> **EXERCISE DETAILS**: Filter the entries for the string "manifest". Copy each line that has it.

Records from a data source:

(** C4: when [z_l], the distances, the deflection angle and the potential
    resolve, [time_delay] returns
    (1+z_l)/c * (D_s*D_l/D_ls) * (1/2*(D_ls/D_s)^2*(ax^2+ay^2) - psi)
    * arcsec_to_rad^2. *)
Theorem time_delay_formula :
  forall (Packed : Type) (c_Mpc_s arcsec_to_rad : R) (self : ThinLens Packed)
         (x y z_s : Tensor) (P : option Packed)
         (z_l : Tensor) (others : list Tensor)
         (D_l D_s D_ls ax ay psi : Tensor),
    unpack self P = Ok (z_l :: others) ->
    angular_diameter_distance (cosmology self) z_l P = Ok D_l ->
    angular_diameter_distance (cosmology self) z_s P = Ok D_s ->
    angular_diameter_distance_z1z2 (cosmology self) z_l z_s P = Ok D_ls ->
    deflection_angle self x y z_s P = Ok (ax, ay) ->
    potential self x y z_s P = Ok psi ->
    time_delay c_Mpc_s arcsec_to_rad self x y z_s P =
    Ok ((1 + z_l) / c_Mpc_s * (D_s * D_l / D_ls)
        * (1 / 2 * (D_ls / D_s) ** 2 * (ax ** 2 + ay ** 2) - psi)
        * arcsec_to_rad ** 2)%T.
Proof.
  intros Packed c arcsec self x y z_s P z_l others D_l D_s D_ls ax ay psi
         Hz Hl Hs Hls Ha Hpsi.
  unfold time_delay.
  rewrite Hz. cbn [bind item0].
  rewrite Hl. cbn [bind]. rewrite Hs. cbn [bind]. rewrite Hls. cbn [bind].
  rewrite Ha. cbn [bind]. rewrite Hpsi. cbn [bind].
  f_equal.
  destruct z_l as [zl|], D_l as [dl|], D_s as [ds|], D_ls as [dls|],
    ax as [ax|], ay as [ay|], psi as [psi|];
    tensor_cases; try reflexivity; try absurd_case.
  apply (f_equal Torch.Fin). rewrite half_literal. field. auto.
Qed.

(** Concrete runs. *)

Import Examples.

...

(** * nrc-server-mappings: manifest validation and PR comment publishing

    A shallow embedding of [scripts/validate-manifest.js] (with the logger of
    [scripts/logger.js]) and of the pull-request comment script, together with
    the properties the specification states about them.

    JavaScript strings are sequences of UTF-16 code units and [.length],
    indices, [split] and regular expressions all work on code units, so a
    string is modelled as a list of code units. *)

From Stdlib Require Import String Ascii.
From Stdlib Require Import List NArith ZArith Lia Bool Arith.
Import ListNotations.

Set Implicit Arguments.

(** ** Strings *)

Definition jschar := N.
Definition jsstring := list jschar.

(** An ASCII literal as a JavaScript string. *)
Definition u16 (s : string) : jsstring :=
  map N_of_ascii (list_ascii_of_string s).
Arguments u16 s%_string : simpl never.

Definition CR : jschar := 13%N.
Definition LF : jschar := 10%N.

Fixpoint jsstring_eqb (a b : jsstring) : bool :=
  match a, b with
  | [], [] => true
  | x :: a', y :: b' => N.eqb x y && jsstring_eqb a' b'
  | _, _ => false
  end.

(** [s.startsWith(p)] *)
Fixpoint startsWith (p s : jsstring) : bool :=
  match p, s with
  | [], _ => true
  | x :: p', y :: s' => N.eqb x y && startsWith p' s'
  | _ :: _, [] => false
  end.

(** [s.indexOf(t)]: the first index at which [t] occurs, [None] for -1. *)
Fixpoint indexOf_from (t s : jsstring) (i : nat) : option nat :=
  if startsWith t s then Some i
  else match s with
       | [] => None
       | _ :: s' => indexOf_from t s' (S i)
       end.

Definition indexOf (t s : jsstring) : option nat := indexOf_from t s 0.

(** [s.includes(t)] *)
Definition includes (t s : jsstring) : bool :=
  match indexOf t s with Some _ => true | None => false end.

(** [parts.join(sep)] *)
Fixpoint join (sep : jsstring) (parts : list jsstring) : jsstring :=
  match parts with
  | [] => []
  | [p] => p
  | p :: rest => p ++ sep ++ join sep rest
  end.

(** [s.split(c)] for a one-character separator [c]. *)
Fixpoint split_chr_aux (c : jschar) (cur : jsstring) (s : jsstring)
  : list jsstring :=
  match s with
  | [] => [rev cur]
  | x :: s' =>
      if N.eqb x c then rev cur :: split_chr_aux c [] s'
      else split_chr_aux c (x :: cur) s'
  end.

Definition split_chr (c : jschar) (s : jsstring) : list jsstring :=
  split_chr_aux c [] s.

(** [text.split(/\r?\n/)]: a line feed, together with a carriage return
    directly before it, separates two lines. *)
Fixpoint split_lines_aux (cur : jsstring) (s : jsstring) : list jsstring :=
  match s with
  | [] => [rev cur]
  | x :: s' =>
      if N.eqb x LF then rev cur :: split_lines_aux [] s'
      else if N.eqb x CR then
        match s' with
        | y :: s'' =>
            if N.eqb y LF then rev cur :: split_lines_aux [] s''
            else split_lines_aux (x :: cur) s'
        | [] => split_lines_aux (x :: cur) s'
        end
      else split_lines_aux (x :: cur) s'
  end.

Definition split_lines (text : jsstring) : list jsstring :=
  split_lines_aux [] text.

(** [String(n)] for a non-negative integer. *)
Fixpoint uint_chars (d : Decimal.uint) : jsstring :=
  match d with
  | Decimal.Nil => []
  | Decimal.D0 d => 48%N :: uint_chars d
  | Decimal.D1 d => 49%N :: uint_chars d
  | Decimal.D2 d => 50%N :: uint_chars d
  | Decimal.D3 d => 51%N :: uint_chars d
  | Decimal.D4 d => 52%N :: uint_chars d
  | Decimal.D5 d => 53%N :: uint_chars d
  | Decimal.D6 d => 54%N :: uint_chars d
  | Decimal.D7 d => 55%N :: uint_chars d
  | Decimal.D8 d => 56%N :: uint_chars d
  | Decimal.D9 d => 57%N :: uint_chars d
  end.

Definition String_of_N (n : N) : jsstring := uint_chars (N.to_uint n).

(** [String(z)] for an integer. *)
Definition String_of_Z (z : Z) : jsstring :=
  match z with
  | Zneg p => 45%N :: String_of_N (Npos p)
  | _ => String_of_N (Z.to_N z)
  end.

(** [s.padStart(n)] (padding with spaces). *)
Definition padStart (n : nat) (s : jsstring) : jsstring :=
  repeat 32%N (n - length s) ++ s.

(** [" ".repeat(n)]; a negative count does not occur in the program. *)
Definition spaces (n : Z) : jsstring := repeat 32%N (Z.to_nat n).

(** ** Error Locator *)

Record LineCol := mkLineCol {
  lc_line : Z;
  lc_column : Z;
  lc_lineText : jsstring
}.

--

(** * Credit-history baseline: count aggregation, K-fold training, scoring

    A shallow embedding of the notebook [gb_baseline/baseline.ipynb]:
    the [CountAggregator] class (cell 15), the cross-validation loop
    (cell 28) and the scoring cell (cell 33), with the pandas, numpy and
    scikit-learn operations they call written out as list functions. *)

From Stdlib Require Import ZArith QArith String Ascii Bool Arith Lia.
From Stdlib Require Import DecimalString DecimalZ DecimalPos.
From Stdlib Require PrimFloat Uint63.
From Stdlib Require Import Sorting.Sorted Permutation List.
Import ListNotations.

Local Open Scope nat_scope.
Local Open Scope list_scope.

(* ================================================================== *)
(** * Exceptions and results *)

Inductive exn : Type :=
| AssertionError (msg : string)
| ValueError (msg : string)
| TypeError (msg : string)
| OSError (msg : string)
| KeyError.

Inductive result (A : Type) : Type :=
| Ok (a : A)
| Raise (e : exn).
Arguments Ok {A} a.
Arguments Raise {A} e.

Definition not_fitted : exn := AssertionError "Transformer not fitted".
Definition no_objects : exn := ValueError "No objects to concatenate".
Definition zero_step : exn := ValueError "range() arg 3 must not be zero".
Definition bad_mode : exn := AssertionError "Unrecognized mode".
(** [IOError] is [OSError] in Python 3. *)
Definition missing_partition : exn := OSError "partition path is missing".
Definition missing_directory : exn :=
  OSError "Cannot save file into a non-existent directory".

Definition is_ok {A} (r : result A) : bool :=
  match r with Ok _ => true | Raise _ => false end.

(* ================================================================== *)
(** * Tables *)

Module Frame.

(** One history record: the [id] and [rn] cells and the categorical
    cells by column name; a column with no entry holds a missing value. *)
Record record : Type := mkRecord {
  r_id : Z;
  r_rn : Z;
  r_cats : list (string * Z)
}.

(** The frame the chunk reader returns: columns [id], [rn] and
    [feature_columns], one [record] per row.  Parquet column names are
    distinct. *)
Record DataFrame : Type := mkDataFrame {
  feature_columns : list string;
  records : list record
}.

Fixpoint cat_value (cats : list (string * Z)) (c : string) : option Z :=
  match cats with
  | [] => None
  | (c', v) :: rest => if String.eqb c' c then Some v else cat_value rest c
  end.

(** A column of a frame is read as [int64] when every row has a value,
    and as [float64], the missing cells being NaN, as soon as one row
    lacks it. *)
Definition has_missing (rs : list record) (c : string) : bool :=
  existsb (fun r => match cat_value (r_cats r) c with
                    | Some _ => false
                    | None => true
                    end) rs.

> **YOUR SOLUTION**:
(** * nrc-server-mappings: manifest validation and PR comment publishing
    A shallow embedding of [scripts/validate-manifest.js] (with the logger of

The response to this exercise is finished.